Many truckers say the problem stems from the fact that truck drivers are experiencing problems as they switch from paper logbooks to ELD devices. With the ELD mandate designed to keep truck drivers honest about their time on the road, and thus make the roads safer overall, there are unintended consequences, as with any new rule or regulation.
Not Enough Distance
The ELD mandate results in inevitable delays, which means truck drivers simply aren’t covering as much distance or delivering as many loads as they used to. Whether it be in California or Arizona, when less produce is getting to the endpoint, while demand continues to increase, the laws of supply-and-demand create an environment ripe for price increases.
Before the ELD mandate, truck drivers recorded their hours manually. And while may of them did not intentionally falsify their hours, they did have greater flexibility in how those hours were recorded. As an example, if a truck driver was stuck in traffic, or sat behind a construction zone far longer than expected, they may not have recorded that as driving time.
Another example could be a truck driver who knew they were reaching the 11-hour driving limit, but decided to push it just a little longer in order to find a safe place to have a rest. Of course, by the letter of the law, these practices were not legal, but when using a paper log, truck drivers were able to balance road safety with business interest.
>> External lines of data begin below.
(** * Tactical drawing: path store, tick engine and edit session

    A shallow embedding of [tactical_drawing_icd.py]: the [PathManager]
    class (path store, geodesy helpers, position ticking) and the editing
    part of [TacticalDrawingTab] (begin / cancel edit, waypoint handlers,
    path deletion).

    Modelling conventions.
    - Python numbers (int and float alike) are real numbers; rounding,
      overflow and NaN are not modelled.  [math.sqrt] and [math.asin] keep
      their domain checks (they raise [ValueError]).  A theorem that
      needs the numbers to stay within the range of binary64, or the
      coordinates to be latitudes and longitudes, says so in a hypothesis.
    - Python objects that are shared by reference live in a heap: the path
      dicts, the waypoint lists and the [[lat, lon]] point lists each have
      an address, and a dict entry or a field holds the address.
    - A method that can raise returns an [outcome]; a method that mutates
      takes and returns the state, which keeps every mutation made before
      an exception was raised. *)

From Stdlib Require Import Reals Lra Lia ZArith String DecimalString DecimalN.
From stdpp Require Import gmap strings list.

(** ** Python primitives *)

Module Py.

Inductive exn := ValueError | IndexError.

Inductive outcome (A : Type) :=
| Ret (a : A)
| Raise (e : exn).
Arguments Ret {A} a.
Arguments Raise {A} e.

Definition bind {A B} (m : outcome A) (k : A -> outcome B) : outcome B :=
  match m with
  | Ret a => k a
  | Raise e => Raise e
  end.

(** A stateful computation: the final state is returned also when the
    computation raises. *)
Definition M (S A : Type) := S -> outcome A * S.

Definition ret {S A} (a : A) : M S A := fun s => (Ret a, s).

Definition mbind {S A B} (m : M S A) (k : A -> M S B) : M S B :=
  fun s => match m s with
           | (Ret a, s') => k a s'
           | (Raise e, s') => (Raise e, s')
           end.

Definition lift {S A} (o : outcome A) : M S A := fun s => (o, s).

Definition gets {S A} (f : S -> A) : M S A := fun s => (Ret (f s), s).

Definition modify {S} (f : S -> S) : M S unit := fun s => (Ret tt, f s).

(** [try: m  except Exception: print(...)]: the exception is swallowed, the
    mutations made before it remain. *)
Definition try_except {S A} (m : M S A) : M S unit :=
  fun s => let '(_, s') := m s in (Ret tt, s').

(** [for x in xs: acc = body(x, acc)] *)
Fixpoint for_each {S A B} (xs : list A) (body : A -> B -> M S B) (acc : B) : M S B :=
  match xs with
  | [] => ret acc
  | x :: xs' => mbind (body x acc) (fun acc' => for_each xs' body acc')
  end.

(** [l[i]] for a Python list: negative indices count from the end. *)
Definition index {A} (l : list A) (i : Z) : outcome A :=
  let n := Z.of_nat (length l) in
  let j := if (0 <=? i)%Z then i else (n + i)%Z in
  if (j <? 0)%Z then Raise IndexError
  else match l !! Z.to_nat j with
       | Some a => Ret a
       | None => Raise IndexError
       end.

(** [l.insert(i, x)] for [0 <= i <= len(l)]. *)
Definition list_insert_at {A} (i : nat) (x : A) (l : list A) : list A :=
  take i l ++ x :: drop i l.

(** [l.pop(i)] for [0 <= i < len(l)] (the popped element is not used). *)
Definition list_pop {A} (i : nat) (l : list A) : list A := delete i l.

Local Open Scope R_scope.

(** [math.floor] *)
Definition floor (x : R) : Z := Int_part x.

(** [int(x)] on a float: truncation towards zero. *)
Definition int (x : R) : Z :=
  if Rle_dec 0 x then floor x else (- floor (- x))%Z.

(** [x % m] on floats for a positive [m]: the result has the sign of [m]. *)
Definition fmod (x m : R) : R := x - m * IZR (floor (x / m)).

(** [math.radians], [math.degrees] *)
Definition radians (x : R) : R := x * PI / 180.
Definition degrees (x : R) : R := x * 180 / PI.

(** [math.sqrt] and [math.asin] raise [ValueError] outside their domain. *)
Definition math_sqrt (x : R) : outcome R :=
  if Rlt_dec x 0 then Raise ValueError else Ret (sqrt x).

Definition math_asin (x : R) : outcome R :=
  if Rlt_dec x (-1) then Raise ValueError
  else if Rlt_dec 1 x then Raise ValueError
  else Ret (asin x).

(** [math.atan2(y, x)] *)
Definition math_atan2 (y x : R) : R :=
  if Rlt_dec 0 x then atan (y / x)
  else if Rlt_dec x 0 then
         (if Rle_dec 0 y then atan (y / x) + PI else atan (y / x) - PI)
  else if Rlt_dec 0 y then PI / 2
  else if Rlt_dec y 0 then - (PI / 2)
  else 0.

(** Truth value of a number: zero is false. *)
Definition truthy (x : R) : bool := if Req_dec_T x 0 then false else true.

(** Truth value of an optional argument: [None] and zero are false. *)
Definition opt_truthy (x : option R) : bool :=
  match x with
  | Some v => truthy v
  | None => false
  end.
(** [app.use(mount, express.static(root))] with the options left at their
    defaults, for a request without conditional or range headers.  Only GET
    and HEAD under the mount are looked at; with [rel] the rest of the path:
    - a name that begins with a dot is ignored ([dotfiles: 'ignore'];
      Express 4 did so for the last name of the path only, and no theorem
      below depends on the difference);
    - a path that ends in a slash is answered with the regular file
      [index.html] of that directory;
    - otherwise a regular file at [root/rel] is sent, and a directory there
      is answered with status 301 and the path with a slash added
      ([redirect: true]).
    Everything else is passed on ([fallthrough: true]). *)
Definition static (mount root : list string) : Layer := fun req files =>
  if reads (method req) then
    match under mount (path req) with
    | Some rel =>
        if existsb dotfile rel then None
        else if ends_with_slash rel then
          match files !! (root ++ without_slash rel ++ ["index.html"]) with
          | Some (Regular text parsed) =>
              Some (Replied 200 (B_file text parsed), files)
          | _ => None
          end
        else
          match files !! (root ++ rel) with
          | Some (Regular text parsed) =>
              Some (Replied 200 (B_file text parsed), files)
          | Some Directory =>
              Some (Replied 301 (B_redirect (path req ++ [""])), files)
          | None => None
          end
    | None => None
    end
  else None.

(** [app.get(route, handler)]; Express answers HEAD through the GET route. *)
Definition get (route : list string)
  (handler : Req -> gmap (list string) File -> Outcome * gmap (list string) File)
  : Layer := fun req files =>
  if reads (method req) && same_path route (path req)
  then Some (handler req files) else None.

(** The handler both [/data] routes share:
    [fs.readFile(file, 'utf8', (err, data) => ...)].  Reading fails when
    there is no such file and when the name is that of a directory. *)
Definition send_json_file (file : list string) (failure : string)
  (req : Req) (files : gmap (list string) File)
  : Outcome * gmap (list string) File :=
  match files !! file with
  | Some (Regular _ (Some j)) => (Replied 200 (B_json j), files)
  | Some (Regular _ None) => (Crashed, files)
  | Some Directory | None =>
      (Replied 500 (B_json (JObj [("error", JStr failure)])), files)
  end.

Fixpoint handle (layers : list Layer) (req : Req) (files : gmap (list string) File)
  : Outcome * gmap (list string) File :=
  match layers with
  | [] => (Replied 404 B_not_found, files)
  | layer :: rest =>
      match layer req files with
      | Some r => r
      | None => handle rest req files
      end
  end.

Definition questions_file (dirname : list string) : list string :=
  dirname ++ ["data"; "questions.json"].

Definition results_file (dirname : list string) : list string :=
  dirname ++ ["backend"; "data"; "users_results.json"].

(** The application on port 8000, the one [API_URL] of the client names;
    [dirname] is its [__dirname]. *)
Definition app (dirname : list string) : list Layer :=
  [ static [] (dirname ++ ["frontend"]);
    get ["data"; "questions"]
        (send_json_file (questions_file dirname) "Failed to load questions");
    get ["data"; "users_results"]
        (send_json_file (results_file dirname) "Failed to load results") ].

(** [path.join(__dirname, '../frontend')] *)
Definition sibling_frontend (dirname : list string) : list string :=
  match dirname with
  | [] => [".."; "frontend"]
  | _ => take (length dirname - 1) dirname ++ ["frontend"]
  end.

(** The application of [backend/server.js]. *)
Definition backend_app (dirname : list string) : list Layer :=
  [ static ["sber_trajectory_bot"] (sibling_frontend dirname);
    get ["sber_trajectory_bot"; "api"; "questions"]
        (fun _ files => (Replied 200 (B_json (JObj [("questions", JArr [])])), files)) ].

(** ** The Result Store contract, as the client uses it

    A reply of the form [{ completed: boolean }]. *)
Definition completed_reply (o : Outcome) : option bool :=
  match o with
  | Replied 200 (B_json (JObj [("completed", JBool b)])) => Some b
  | _ => None
  end.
Compliance is still a necessary part of a truck driver’s job, and the ELD mandate ensures that, but unintended side effects do occur. As an example, one 12-store grocery chain in the Midwest has seen the cost of goods roughly double since the ELD mandate came into effect. While the company has, for the most part, been able to absorb the cost, items like bananas and lettuce have gone up by 20 percent.
Is it the Device’s Fault?
While trucking industry companies and advocacy organizations undertake studies to determine the safety efficacy of the ELD mandate, many are wondering where the new rules will take us. It appears, at least in the short term, it may be higher prices.
Fleets are concerned that truck drivers who are delayed may try to drive faster in order to make up for lost ground. Will this cause unneeded safety problems? Consider that the amount of time a truck driver can drive has not changed. What has changed is how that time is measured.
With some farms and agricultural providers stating that they are already seeing unintended consequences, prices in the grocery store may be going up. How will this translate into consumer sentiment, no one yet knows.
Gone are the days when truck drivers could “use their best judgement” to determine when it was safe to pull over, depending on road conditions. If prices for every day goods go up at an unsustainable rate, will we see a regulatory backlash against such measures?